→ Data supplied
Lemma take_part_wp A s a r n : inv A s -> A !! a = Some r -> ar_kind r = KFree -> (8 | n) -> 32 <= n -> 32 <= ar_size r - n ->
  wp (do right <- right_header a;
      unlink_free a (bucket_of (ar_size r - 16)) ;;
      do f <- create_free_area (a + n) a (ar_size r - n) None;
      FixLeftPointer right (a + n) ;;
      do hsize <- hdr_size a;
      st (a + 8) (u64 (hsize - (ar_size r - n))))
    (fun _ s' => word (hp_mem s') a = hdr r /\ word (hp_mem s') (a + 8) = n /\ keeps (touched A a r) s s' /\
      mid (carve a r n A) (frees (carve a r n A)) s' /\ hdrs (delete a (carve a r n A)) (hp_mem s')) s.
Proof.
  intros [M Hh Hc] Ha Hk H8 Hn1 Hn2. pose proof (mi_geom _ _ _ M) as G. destruct (Hh a r Ha) as [H1 H2].
  pose proof (ge_ok _ G a r Ha) as (_ & _ & _ & _ & _ & _ & Oa). unfold kind_ok in Oa. rewrite Hk in Oa. pose proof (ge_facts _ _ _ G Ha) as (F1 & F2 & F3 & F4 & F5). specialize (F5 ltac:(congruence)).
  pose proof (carve_spec _ _ _ n G Ha Hk H8 Hn1 Hn2) as (G2 & I2 & T2 & Fr2 & Hb2 & _). set (V := split _ _ _ _) in *.
  destruct (ge_right _ G a r Ha ltac:(congruence)) as (c & Hcc & Ec & Kc & _). pose proof (mid_header _ _ _ _ _ M Ha) as [Hu1 Hu2].
  wp_step. apply right_header_wp; [done|]. rewrite H2. wp_step. eapply wp_mono; [apply (mid_unlink A (frees A)); [done|apply frees_spec; eauto|done]|]. intros _ s1 [K1 M1].
  assert (mid V (frees V) s1) as M2 by (rewrite Fr2; eapply mid_shape; try done; by rewrite Fr2).
  wp_step. eapply wp_mono; [apply (mid_create V _ (a + n) _ a M2 Hb2); cbn; done || lia|]. cbn [ar_size]. intros _ s2 (K2 & W1 & W2 & M3). fold (carve a r n A) in M3.
  assert (forall b q x, A !! b = Some q -> (x = b \/ x = b + 8) -> x < a + n \/ a + n + 32 <= x -> word (hp_mem s2) x = word (hp_mem s1) x) as Hsame.
  { intros b q x Hb Hx Hr. apply K2. intros [?|Hl]; [lia|]. revert Hl. pose proof (ge_facts _ _ _ G Hb). eapply (not_link A _ b q); try done; [|lia|right; lia].
    intros y z' Hy. rewrite Fr2 in Hy. by apply lookup_delete_Some in Hy as [_ ?]. }
  assert (hdrs A (hp_mem s1)) as Hh1 by (eapply hdrs_links; [done| |exact K1|done]; done). destruct (Hh1 a r Ha) as [H3 H4]. destruct (Hh1 _ _ Hcc) as [H5 H6].
  assert (forall x, usable s2 x = usable s x) as Hus by (intros x; by rewrite (keeps_usable _ _ _ _ K2), (keeps_usable _ _ _ _ K1)).
  pose proof (mid_header _ _ _ _ _ M Hcc) as [Hu3 Hu4]. pose proof (area_8 _ _ _ G2 Hb2) as (B8 & _).
  wp_step. eapply (FixLeftPointer_wp _ A (a + ar_size r) c); [done|done|by rewrite Hus|by rewrite (Hsame _ _ _ Hcc); [|left|lia]|done|lia|].
  wp_step. apply hdr_size_wp; [by rewrite ?usable_mem, Hus|]. cbn [hp_mem on_mem]. rewrite word_put_ne, (Hsame _ _ _ Ha), H4 by lia. apply st_wp; [by rewrite ?usable_mem, Hus|].
  rewrite !u64_small by (rewrite ?u64_small; lia). replace (ar_size r - (ar_size r - n)) with n by lia. set (s4 := on_mem _ (on_mem _ s2)).
  assert (keeps (touched A a r) s s4) as K.
  { unfold s4. eapply keeps_trans; [eapply keeps_trans; [eapply keeps_trans; [eapply keeps_mono; [|exact K1]; by left|eapply keeps_mono; [|exact K2]]|]|].
    - intros x [Hx|(y & [z' Hy] & Hx)]; [right; left; lia|left]. rewrite Fr2 in Hy. apply lookup_delete_Some in Hy as [_ Hy]. exists y. eauto.
    - apply keeps_put. by right; right.
    - apply keeps_put. right; left; lia. }
  assert (word (hp_mem s4) (a + 8) = n) as E8 by apply word_put_eq.
  assert (forall x, x <> a + 8 -> x <> a + ar_size r -> word (hp_mem s4) x = word (hp_mem s2) x) as Ho by (intros; cbn; by rewrite !word_put_ne).
  split_and!; [|done|done| |].
  - rewrite Ho, (Hsame _ _ _ Ha) by lia. done.
  - eapply (mid_put_header _ _ _ a); [eapply (mid_put_header _ _ _ (a + ar_size r)); [exact M3| |by left]| |by right]; rewrite carve_lookup by lia.
    + rewrite !decide_False, decide_True, Hcc by lia. done.
    + rewrite decide_False, decide_True by lia. done.
  - intros y q [Hne Hy]%lookup_delete_Some. rewrite carve_lookup in Hy by lia. case_decide as E1; [|rewrite decide_False in Hy by done; case_decide as E2].
    + injection Hy as <-. subst y. rewrite !Ho by lia. by rewrite W1, W2.
    + subst y. rewrite Hcc in Hy. injection Hy as <-. rewrite (Ho (_ + 8)), (Hsame _ _ _ Hcc) by lia. split; [|done]. cbn. rewrite word_put_ne by lia. apply word_put_eq.
    + destruct (Hh _ _ Hy) as [<- <-]. split; apply K; intros Hx; destruct (touched_headers _ _ _ _ _ _ G Ha ltac:(congruence) Hx Hy); try lia; done.
Qed.

(** [U] is [A] with a block of at least [n] bytes, header included, given out at [a]. *)
Definition gives A a (n : Z) U : Prop := exists q,
  U !! a = Some q /\ ar_kind q = KUsed /\ n <= ar_size q /\ used A !! a = None /\ used U = <[a := ar_size q]> (used A) /\ (plain A -> plain U).

Lemma plain_mark A a r k : A !! a = Some r -> ar_kind r <> KLeft -> k <> KLeft -> plain A -> plain (mark a k A).
Proof.
  intros Ha Hr Hk Hp b q Hb Kb. unfold mark in Hb. rewrite lookup_alter in Hb. case_decide as E; [|by eapply Hp]. subst. rewrite Ha in Hb. injection Hb as <-. done.
Qed.

Lemma plain_carve A a r n : geom A -> A !! a = Some r -> ar_kind r <> KRight -> 0 < n < ar_size r -> plain A -> plain (carve a r n A).
Proof.
  intros G Ha Hr Hn Hp b q Hb Kb. destruct (ge_right _ G a r Ha Hr) as (c & Hc & _ & Kc & _). rewrite carve_lookup in Hb by done. repeat case_decide; try (injection Hb as <-; done); [|by eapply Hp].
  subst b. rewrite Hc in Hb. injection Hb as <-. done.
Qed.

Lemma take_area_wp A s F i a l size n : inv A s -> lists (frees A) F s -> F i = a :: l -> 0 <= i < 136 -> (8 | n) -> 32 <= n -> 0 <= size ->
  (forall r, A !! a = Some r -> ar_kind r = KFree -> n <= ar_size r) ->
  wp (take_area i size n) (fun p s' => p = a + 16 /\ (exists r, A !! a = Some r /\ ar_kind r = KFree /\ ar_hi r - ar_lo r <= BIG /\ keeps (touched A a r) s s') /\
    exists U, inv U s' /\ gives A a n U /\ forall q, U !! a = Some q -> ar_hi q - ar_lo q <= BIG) s.
Proof.
  intros I L EF Hi H8 Hn Hsz Hfit. pose proof I as [M Hh Hc]. pose proof (mi_geom _ _ _ M) as G.
  assert (a ∈ F i) as (z & (r & Ha & Hk & <-)%frees_spec & Ei)%(li_in _ _ _ L) by (rewrite EF; left). specialize (Hfit r Ha Hk). destruct (Hh a r Ha) as [H1 H2].
  pose proof (ge_ok _ G a r Ha) as (_ & _ & _ & _ & _ & _ & Oa). unfold kind_ok in Oa. rewrite Hk in Oa. pose proof (ge_facts _ _ _ G Ha) as (F1 & F2 & F3 & F4 & _).
  pose proof (mid_header _ _ _ _ _ M Ha) as [Hu1 Hu2]. assert (used A !! a = None) as Hnu by (apply used_none; intros q Hq; congruence).
  unfold take_area. wp_step. eapply get_entry_wp; [lia|by apply L|]. rewrite EF. cbn [List.hd]. wp_step. apply hdr_size_wp; [done|]. rewrite H2, u64_small by lia.
  change FREE with 32. rewrite <- Ei. destruct (_ && _) eqn:Hs.
  - apply andb_true_iff in Hs as [Hs _]. apply Z.leb_le in Hs. wp_step. eapply wp_mono; [by apply take_part_wp|]. intros _ s' (W1 & W2 & K & M' & Hh').
    assert (carve a r n A !! a = Some (Area n (ar_left r) KUsed (ar_lo r) (ar_hi r))) as Ha' by (rewrite carve_lookup, decide_False, decide_True by lia; done).
    pose proof (mid_header _ _ _ _ _ M' Ha') as [Hu3 Hu4]. pose proof (left_ok _ _ _ G Ha) as (_ & Lr & _).
    wp_step. apply hdr_size_wp; [done|]. rewrite W2. wp_step. apply hdr_left_wp; [done|]. rewrite W1.
    eapply (create_allocation_header_wp _ _ _ a); [lia|done|done|by apply (hdr_untag A a r)|lia..|]. split; [done|]. split.
    { exists r. split_and!; try done; [lia|]. eapply keeps_trans; [done|]. apply put_header_keeps; right; left; lia. }
    exists (carve a r n A). split_and!.
    + split; [by eapply mid_put_header_of| |by apply coalesced_carve; try lia]. rewrite <- (insert_id _ _ _ Ha'). apply hdrs_insert; [|rewrite hdr_no_tag by done; apply put_header_words|apply put_header_words].
      eapply hdrs_keeps; [apply (put_header_keeps (fun x => a <= x < a + n)); lia| |done]. intros x Hx. by eapply (off_headers_delete (carve a r n A)); [apply M'| |].
    + eexists. split_and!; [done|done|cbn; lia|done|by apply carve_spec|apply plain_carve; try done; [congruence|lia]].
    + intros q Hq. rewrite Ha' in Hq. injection Hq as <-. cbn. lia.
  - eapply wp_mono; [by apply take_whole_wp|]. intros p s' (-> & K & I'). split; [done|]. split; [exists r; split_and!; try done; lia|].
    exists (mark a KUsed A). assert (mark a KUsed A !! a = Some (set_kind KUsed r)) as Ha' by (unfold mark; rewrite lookup_alter, decide_True, Ha by done; done). split_and!; [done| |].
    + eexists. split_and!; [done|done|done|done|exact (used_mark_used _ _ _ Ha)|apply (plain_mark _ _ r); congruence || done].
    + intros q Hq. rewrite Ha' in Hq. injection Hq as <-. cbn. lia.
Qed.

(** ** Growing *)

Lemma pages_do_wp {X} (m : M P X) Q s : wp m (fun w p => Q w (set_pages p s)) (hp_pages s) -> wp (pages_do m) Q s.
Proof. unfold wp, pages_do. by destruct (m (hp_pages s)). Qed.

Lemma page_alloc_wp n s : pg_holds (hp_pages s) (hp_mapped s) -> 0 < n < 2 ^ 32 ->
  wp (page_alloc n) (fun v s' => exists p, (v = 0 /\ s' = set_pages p s /\ pg_holds p (hp_mapped s)) \/
    (0 < v /\ (4096 | v) /\ v + 4096 * n < 2 ^ 64 /\ pages_of v n ## hp_mapped s /\
     s' = on_mapped (union (pages_of v n)) (set_pages p s) /\ pg_holds p (pages_of v n ∪ hp_mapped s))) s.
Proof.
  intros Hp Hn. unfold page_alloc. rewrite u32_small by lia. wp_step. apply pages_do_wp. eapply wp_mono; [by apply pg_alloc_wp|].
  intros v p [[-> Hh]|(Hv & H4 & Hb & Hd & Hh)].
  - change (negb (0 =? 0)) with false. wp_step. cbn [when]. wp_step. wp_step. exists p. by left.
  - rewrite (proj2 (Z.eqb_neq v 0)) by lia. wp_step. cbn [negb when]. wp_step. wp_step. exists p. right. by split_and!.
Qed.

(** Pages that are new are clear of all areas. *)
Lemma fresh_apart A v n X y q : geom A -> covered A X -> 0 < n -> (4096 | v) -> pages_of v n ## X -> A !! y = Some q -> y + ext q <= v \/ v + 4096 * n <= y.
Proof.
  intros G Hc Hn Hv Hd Hy. pose proof (ge_facts _ _ _ G Hy). destruct (Z.le_gt_cases (y + ext q) v); [by left|]. destruct (Z.le_gt_cases (v + 4096 * n) y); [by right|]. exfalso.
  apply (Hd (Z.max y v / 4096)); [apply elem_of_pages; [done|lia]|]. apply (Hc y q); [done|lia].
Qed.
(** [U] is [A] with the areas from [x] to [c] made one, which is given out, when [D] are those that were there. *)
Record joined A U x rx (c : Z) (D : list Z) : Prop := {
  jo_geom : geom U;
  jo_inside : inside U A;
  jo_total : total U = total A;
  jo_x : U !! x = Some rx;
  jo_kind : ar_kind rx = KUsed;
  jo_c : x + ar_size rx = c;
  jo_other : forall y q, U !! y = Some q -> y <> x -> y ∉ D /\ exists q', A !! y = Some q' /\ q = if decide (y = c) then set_left x q' else q';
  jo_back : forall y q, A !! y = Some q -> y ∉ D -> is_Some (U !! y) }.

Lemma join_right A a r q : geom A -> A !! a = Some r -> ar_kind r = KUsed -> A !! (a + ar_size r) = Some q -> ar_kind q = KFree ->
  let U := merge a r (set_kind KUsed q) (mark (a + ar_size r) KUsed A) in
  joined A U a (set_size (ar_size r + ar_size q) r) (a + ar_size r + ar_size q) [a + ar_size r] /\ frees U = delete (a + ar_size r) (frees A) /\ used U = <[a := ar_size r + ar_size q]> (used A).
Proof.
  intros G Ha Ka Hb Kb. set (b := a + ar_size r) in *. set (A1 := mark b KUsed A). cbv zeta. pose proof (ge_facts _ _ _ G Ha) as (_ & F2 & _ & _ & F5). specialize (F5 ltac:(congruence)).
  pose proof (ge_ok _ G _ _ Hb) as (_ & _ & _ & _ & _ & _ & Ob). unfold kind_ok in Ob. rewrite Kb in Ob.
  assert (geom A1) as G1 by (eapply geom_mark; eauto; lia). assert (A1 !! a = Some r) as Ha1 by (unfold A1; rewrite mark_lookup, decide_False by (unfold b; lia); done).
  assert (A1 !! b = Some (set_kind KUsed q)) as Hb1 by (unfold A1; rewrite mark_lookup, decide_True, Hb by done; done). split_and!; [split|..].
  - by apply geom_merge.
  - eapply inside_trans; [apply (inside_mark A b q KUsed); congruence || done|by apply inside_merge].
  - rewrite total_merge by done. apply (total_mark A b q); congruence || done.
  - rewrite merge_lookup, decide_True by done. done.
  - done.
  - cbn. lia.
  - intros y p Hy Hne. rewrite merge_lookup, decide_False in Hy by done. cbn in Hy. fold b in Hy. case_decide as N1; [done|]. split; [apply not_elem_of_cons; split; [done|apply not_elem_of_nil]|].
    unfold A1 in Hy. rewrite mark_lookup, (decide_False (P := y = b)) in Hy by done. fold b in Hy. revert Hy. destruct (decide (y = b + ar_size q)) as [N2|N2]; intros Hy; [|by exists p]. apply fmap_Some in Hy as (q' & Hq' & ->). by exists q'.
  - intros y p Hy Hin. rewrite merge_lookup. case_decide; [done|]. fold b. rewrite decide_False by (intros ->; apply Hin; left). unfold A1. cbn. rewrite mark_lookup, (decide_False (P := y = b)) by (intros ->; apply Hin; left).
    rewrite Hy. by case_decide.
  - rewrite frees_merge by done. apply frees_mark_used.
  - rewrite used_merge by (done || lia). unfold A1. rewrite (used_mark_used A b q) by done. fold b. rewrite delete_insert_eq. cbn. f_equal. apply delete_id. apply used_none. intros u Hu. congruence.
Qed.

→ Problem
Above are the entries; copy out every line among them that contains the word "given".

→ Your solution
(** [U] is [A] with a block of at least [n] bytes, header included, given out at [a]. *)
(** [U] is [A] with the areas from [x] to [c] made one, which is given out, when [D] are those that were there. *)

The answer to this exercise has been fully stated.